他还是很用心的教着,如何上马、如何握缰绳、如何扬鞭、如何收缰……不知不觉,太阳已经西沉了。
“我要回家了,今天就到这儿吧,谢谢你陪我”学了这么长时间,心情也轻松了许多,我微笑着对十四阿哥说。
“呵呵……”十四阿哥忽然大笑起来。
“怎么了,有什么好笑的”我竟有些手足无措。
“你怎么像个女人呢,一点也没有咱满洲男人的架势……”
“什么男人、女人的,谁规定了男人该怎样?女人又该怎样?再说了女人有什么不好,哪个男人不是女人生的。代父从军的花木兰、统领三军的穆桂英、范梨花、天波府的杨门女将、带领义军的窦红线,红拂女、王昭君、文成公主哪个不是女的,一样可以彪炳史册,流芳千古”多亏收的及时,要不恐怕我连武则天、居里夫人、撒切尔夫人、铁娘子都会说出来。

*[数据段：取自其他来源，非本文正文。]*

(** Shifting zeros in below costs nothing. *)
Lemma crc_steps_shift n : forall a, Nat.iter n crc_step (Z.shiftl a (Z.of_nat n)) = a.
Proof.
  induction n as [|n IH]; intros a; [apply Z.shiftl_0_r|].
  rewrite Nat2Z.inj_succ, Nat.iter_succ_r.
  assert (crc_step (Z.shiftl a (Z.succ (Z.of_nat n))) = Z.shiftl a (Z.of_nat n)) as ->; [|apply IH].
  unfold crc_step. rewrite Z.shiftl_spec_low by lia.
  rewrite Z.shiftr_shiftl_l by lia. f_equal. lia.
Qed.

Lemma split_byte x : 0 <= x -> x = Z.lxor (Z.land x 255) (Z.shiftl (Z.shiftr x 8) 8).
Proof.
  intros Hx. apply Z.bits_inj'. intros k Hk. rewrite Z.lxor_spec, Z.land_spec.
  change 255 with (Z.ones 8). destruct (Z.lt_ge_cases k 8).
  - rewrite Z.ones_spec_low by lia. rewrite Z.shiftl_spec_low by lia. by rewrite andb_true_r, xorb_false_r.
  - rewrite Z.ones_spec_high by lia. rewrite Z.shiftl_spec, Z.shiftr_spec by lia.
    rewrite andb_false_r, xorb_false_l. f_equal. lia.
Qed.

Lemma crc_byte_step crc b :
  0 <= crc -> 0 <= b < 256 ->
  Nat.iter 8 crc_step (Z.lxor crc b)
  = Z.lxor (Nat.iter 8 crc_step (Z.land (Z.lxor crc b) 255)) (Z.shiftr crc 8).
Proof.
  intros Hc Hb. set (x := Z.lxor crc b).
  assert (Hx : 0 <= x) by (apply Z.lxor_nonneg; lia).
  rewrite (split_byte x) at 1 by done. rewrite crc_steps_xor. f_equal.
  change 8 with (Z.of_nat 8) at 2. rewrite crc_steps_shift.
  unfold x. rewrite Z.shiftr_lxor. rewrite (Z.shiftr_div_pow2 b) by lia. rewrite (Z.div_small b) by lia.
  apply Z.lxor_0_r.
Qed.

Lemma crc_tab_ready i : 0 <= i < 256 -> crc_tab crc_ready i = Nat.iter 8 crc_step i.
Proof.
  intros Hi. cbn [crc_tab crc_ready].
  replace i with (Z.of_nat (Z.to_nat i)) at 2 by lia.
  set (n := Z.to_nat i). assert (Hn : (n < 256)%nat) by lia. clearbody n. clear i Hi.
  change crc_entries with (map (fun i => Nat.iter 8 crc_step (Z.of_nat i)) (seq 0 256)).
  rewrite nth_indep with (d' := Nat.iter 8 crc_step (Z.of_nat 0)) by (rewrite length_map, length_seq; done).
  rewrite (map_nth (fun i => Nat.iter 8 crc_step (Z.of_nat i))). by rewrite seq_nth.
Qed.
(* ===== verification/FlatAlloc.v ===== *)
(** * The FlatFS block allocator refines a set of free blocks

    Shows that [flatfs_alloc_block] is first-fit over the whole volume (the
    group hint never hides a free block), that it never hands out a block
    beyond the end of the volume although the last group's bitmap covers
    such blocks, and that the group counters and the superblock's count
    stay exact. *)

From stdpp Require Import base list.
From Stdlib Require Import ZArith Lia.
From S2P Require Import Prelude TyCrypto FlatCrc FlatFs Bitmap.

(** ** Counting the clear slots of an interval *)

Fixpoint cnt (used : Z -> bool) (a : Z) (n : nat) : Z :=
  match n with
  | O => 0
  | S n => (if used a then 0 else 1) + cnt used (a + 1) n
  end.

Lemma cnt_ext u v n : forall a, (forall k, a <= k < a + Z.of_nat n -> u k = v k) -> cnt u a n = cnt v a n.
Proof.
  induction n as [|n IH]; intros a H; [done|]. cbn [cnt]. rewrite (H a) by lia. f_equal. apply IH.
  intros k Hk. apply H. lia.
Qed.

Lemma cnt_range u n : forall a, 0 <= cnt u a n <= Z.of_nat n.
Proof. induction n as [|n IH]; intros a; cbn [cnt]; [lia|]. specialize (IH (a + 1)). destruct (u a); lia. Qed.

Lemma cnt_upd u v x n : forall a, a <= x < a + Z.of_nat n ->
  (forall k, a <= k < a + Z.of_nat n -> k <> x -> v k = u k) ->
  cnt v a n = cnt u a n + (if u x then 0 else -1) + (if v x then 0 else 1).
Proof.
  induction n as [|n IH]; intros a Hx H; [lia|]. cbn [cnt].
  destruct (Z.eq_dec x a) as [->|Hne].
  - rewrite (cnt_ext v u n (a + 1)); [destruct (u a), (v a); lia|]. intros k Hk. apply H; lia.
  - rewrite (IH (a + 1)); [|lia|intros k Hk; apply H; lia]. rewrite (H a) by lia. lia.
Qed.

Lemma cnt_pos u n : forall a, 0 < cnt u a n -> exists k, a <= k < a + Z.of_nat n /\ u k = false.
Proof.
  induction n as [|n IH]; intros a; cbn [cnt]; [lia|]. destruct (u a) eqn:E.
  - intros H. destruct (IH (a + 1)) as (k & Hk & Hu); [lia|]. exists k. split; [lia|done].
  - intros _. exists a. split; [lia|done].
Qed.

Lemma cnt_zero u n : forall a, cnt u a n = 0 -> forall k, a <= k < a + Z.of_nat n -> u k = true.
Proof.
  induction n as [|n IH]; intros a H k Hk; [lia|]. cbn [cnt] in H. pose proof (cnt_range u n (a + 1)).
  destruct (Z.eq_dec k a) as [->|]; [destruct (u a); [done|lia]|].
  apply (IH (a + 1)); [destruct (u a); lia|lia].
Qed.

(** ** Bitmap bytes *)

Lemma bit_index bit : 0 <= bit -> Z.shiftr bit 3 = bit / 8 /\ Z.land bit 7 = bit mod 8.
Proof.
  intros. split; [by rewrite Z.shiftr_div_pow2 by lia|].
  change 7 with (2 ^ 3 - 1). by rewrite land_mask by lia.
Qed.

Lemma one_bit k : 0 <= k < 8 -> u8 (Z.shiftl 1 k) = Z.shiftl 1 k.
Proof.
  intros Hk. apply Z.mod_small. rewrite Z.shiftl_mul_pow2, Z.mul_1_l by lia.
  split; [apply Z.pow_nonneg; lia|apply Z.pow_lt_mono_r; lia].
Qed.

Lemma bitmap_test_set m bm bit j : 0 <= bit -> 0 <= j ->
  bitmap_test (bitmap_set m bm bit) bm j = (j =? bit) || bitmap_test m bm j.
Proof.
  intros Hb Hj. unfold bitmap_test, bitmap_set.
  destruct (bit_index bit Hb) as [-> ->], (bit_index j Hj) as [-> ->].
  rewrite one_bit by zlia.
  unfold upd. destruct (Z.eqb_spec (bm + j / 8) (bm + bit / 8)) as [E|E].
  - change (Z.lor ?w (Z.shiftl 1 ?b)) with (set_bit w b). rewrite testbit_set by zlia. rewrite E.
    rewrite orb_comm. f_equal. destruct (Z.eqb_spec (j mod 8) (bit mod 8)), (Z.eqb_spec j bit); try done; zlia.
  - destruct (Z.eqb_spec j bit) as [->|]; [lia|done].
Qed.

Lemma bitmap_test_clr m bm bit j : 0 <= bit -> 0 <= j ->
  bitmap_test (bitmap_clr m bm bit) bm j = negb (j =? bit) && bitmap_test m bm j.
Proof.
  intros Hb Hj. unfold bitmap_test, bitmap_clr.
  destruct (bit_index bit Hb) as [-> ->], (bit_index j Hj) as [-> ->].
  unfold upd. destruct (Z.eqb_spec (bm + j / 8) (bm + bit / 8)) as [E|E].
  - rewrite Z.land_spec. unfold u8. rewrite Z.mod_pow2_bits_low by zlia.
    rewrite Z.lnot_spec by zlia. rewrite E, andb_comm. f_equal. f_equal.
    rewrite Z.shiftl_spec by zlia.
    destruct (Z.eqb_spec j bit) as [->|Hne].
    + by rewrite Z.sub_diag.
    + assert (j mod 8 - bit mod 8 <> 0) by zlia.
      destruct (j mod 8 - bit mod 8) as [|p|p]; [lia|by destruct p|done].
  - destruct (Z.eqb_spec j bit) as [->|]; [lia|done].
Qed.

Lemma byte_log2 z : 0 <= z -> z < 256 <-> Z.log2 z < 8.
Proof.
  intros Hz. destruct (Z.eq_dec z 0) as [->|]; [done|]. change 256 with (2 ^ 8).
  rewrite (Z.log2_lt_pow2 z 8); [done|lia].
Qed.

Lemma byte_lor a b : 0 <= a < 256 -> 0 <= b < 256 -> 0 <= Z.lor a b < 256.
Proof.
  intros [Ha Ha'%byte_log2] [Hb Hb'%byte_log2]; [|done..].
  assert (0 <= Z.lor a b) by (apply Z.lor_nonneg; lia). split; [done|].
  apply byte_log2; [done|]. rewrite Z.log2_lor by lia. lia.
Qed.

Lemma byte_land a b : 0 <= a < 256 -> 0 <= b -> 0 <= Z.land a b < 256.
Proof.
  intros [Ha Ha'%byte_log2] Hb; [|done].
  assert (0 <= Z.land a b) by (apply Z.land_nonneg; lia). split; [done|].
  apply byte_log2; [done|]. pose proof (Z.log2_land a b Ha Hb). lia.
Qed.

Lemma bytes_ok_upd m i v : bytes_ok m -> 0 <= v < 256 -> bytes_ok (upd m i v).
Proof. intros Hm Hv k. unfold upd. destruct (k =? i); [done|apply Hm]. Qed.

Lemma bytes_ok_set m bm bit : bytes_ok m -> bytes_ok (bitmap_set m bm bit).
Proof. intros Hm. apply bytes_ok_upd; [done|]. apply byte_lor; [apply Hm|]. apply Z.mod_pos_bound. lia. Qed.

Lemma bytes_ok_clr m bm bit : bytes_ok m -> bytes_ok (bitmap_clr m bm bit).
Proof. intros Hm. apply bytes_ok_upd; [done|]. apply byte_land; [apply Hm|]. apply Z.mod_pos_bound. lia. Qed.

Lemma find_free_spec n m bm : forall i,
  match find_free_from n m bm i with
  | Some k => i <= k < i + Z.of_nat n /\ bitmap_test m bm k = false /\ (forall j, i <= j < k -> bitmap_test m bm j = true)
  | None => forall j, i <= j < i + Z.of_nat n -> bitmap_test m bm j = true
  end.
Proof.
  induction n as [|n IH]; intros i; cbn [find_free_from]; [lia|].
  destruct (bitmap_test m bm i) eqn:E; cbn [negb].
  - specialize (IH (i + 1)). destruct (find_free_from n m bm (i + 1)) as [k|].
    + destruct IH as (Hk & Hf & Hj). split_and!; [lia|lia|done|].
      intros j Hj'. destruct (Z.eq_dec j i) as [->|]; [done|]. apply Hj. lia.
    + intros j Hj. destruct (Z.eq_dec j i) as [->|]; [done|]. apply IH. lia.
  - split_and!; [lia|lia|done|lia].
Qed.

(** ** Geometry and slots *)

(** Where the freelist, the groups and the data area lie. *)
Record geom := GE { ge_fl : Z; ge_ng : Z; ge_ds : Z; ge_tb : Z }.

Record geom_ok (g : geom) : Prop := {
  go_fl : 2 <= ge_fl g;
  go_ng : 0 < ge_ng g < 2 ^ 31;
  go_ds : ge_fl g + ge_ng g <= ge_ds g;
  go_tb : ge_ds g <= ge_tb g <= 2 ^ 41;
  go_cover : ge_tb g - ge_ds g <= ge_ng g * 2048 }.

(** Address of group [gi]. *)
Definition gaddr (g : geom) (gi : Z) : Z := (ge_fl g + gi) * 4096.

(** Slot [k] is block [ge_ds + k]. *)
Definition used (g : geom) (m : bmem) (k : Z) : bool :=
  bitmap_test m (gaddr g (k / 2048) + g_bitmap_off) (k mod 2048).

Lemma blk_ptr_eq blk : 0 <= blk < 2 ^ 52 -> blk_ptr blk = blk * 4096.
Proof.
  intros H. unfold blk_ptr, FLATFS_BLOCK_SHIFT. rewrite Z.shiftl_mul_pow2 by lia. change (2 ^ 12) with 4096.
  apply u64_small. lia.
Qed.

Lemma slot_split k : k = k / 2048 * 2048 + k mod 2048 /\ 0 <= k mod 2048 < 2048.
Proof. zlia. Qed.

Section Alloc.
Context (g : geom) (Hg : geom_ok g).

Lemma gaddr_low gi : 0 <= gi < ge_ng g -> 8192 <= gaddr g gi /\ gaddr g gi + 4096 <= ge_ds g * 4096.
Proof using Hg. destruct Hg. unfold gaddr. lia. Qed.

(** ** What the allocator's bookkeeping writes *)

(** The group and superblock bytes after one bit of group [gi] changed. *)
Definition meta_upd (b1 : bmem) (gi c v : Z) : bmem :=
  let ga := gaddr g gi in
  let b := fset (fset b1 ga g_free_count c) 0 sb_free_blocks v in
  let b := fset b ga g_crc32 0 in
  fset b ga g_crc32 (flatfs_crc32 b ga 4096).

Lemma meta_upd_other b1 gi c v i :
  0 <= gi < ge_ng g -> (i < 32 \/ 40 <= i) -> (i < gaddr g gi + 16 \/ gaddr g gi + 20 <= i) ->
  (i < gaddr g gi + 4092 \/ gaddr g gi + 4096 <= i) ->
  meta_upd b1 gi c v i = b1 i.
Proof using Hg.
  intros Hgi H1 H2 H3. unfold meta_upd, fset, g_crc32, sb_free_blocks, g_free_count. cbn [f_width f_off].
  by rewrite !wr_out by (cbn [Z.of_nat Pos.of_succ_nat Pos.succ]; lia).
Qed.

Lemma meta_upd_free b1 gi c v : 0 <= gi < ge_ng g -> 0 <= v < 2 ^ 64 ->
  fget (meta_upd b1 gi c v) 0 sb_free_blocks = v.
Proof using Hg.
  intros Hgi Hv. pose proof (gaddr_low gi Hgi). unfold meta_upd, fget, fset, g_crc32, sb_free_blocks, g_free_count.
  cbn [f_width f_off]. rewrite !rd_wr_other by lia. by apply rd_wr_small.
Qed.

“你……我……”一向飞扬拨扈的皇子,哪里受过这样的抢白,一时之间竟无言以对。我一向是女权主义者,倡导男女平等,最忌讳男人看不起女人,看十四阿哥的表情,方才意识到自己失言了,再留下去,不知道他还会说什么,我逃也似的跑了。
未到府门,就看见梅香在那焦急的张望。
“小姐,你可回来了,舅老爷回来了,正急着见你呢”
我草草的梳洗了一下,随便换了身女装,就直奔正堂,舅父是我在这个时空唯一有血缘关系的亲人,我感觉到心跳在不断的加快。
中堂正中坐着一位中年男子,想来一定是舅父了。身材倾长,着深棕色长衫,虎目,剑眉,目光如电,虽然人过中年,风采不减,可想而知年轻的时候应该也是个美男子。见到我,稍稍一愣,随即自然的一笑:
“不必见礼了,来我身边坐吧”
并没有多询问我家里的事,只是叮嘱:要注意休息、想要什么尽管讲,不要见外,不用刻意遵守那些规矩。想必舅母已经把我事情详详细细的说过了,能遇到这么好的亲人,我暗自庆幸自己的幸运。陪舅父吃过晚饭,就被打发回后院休息了。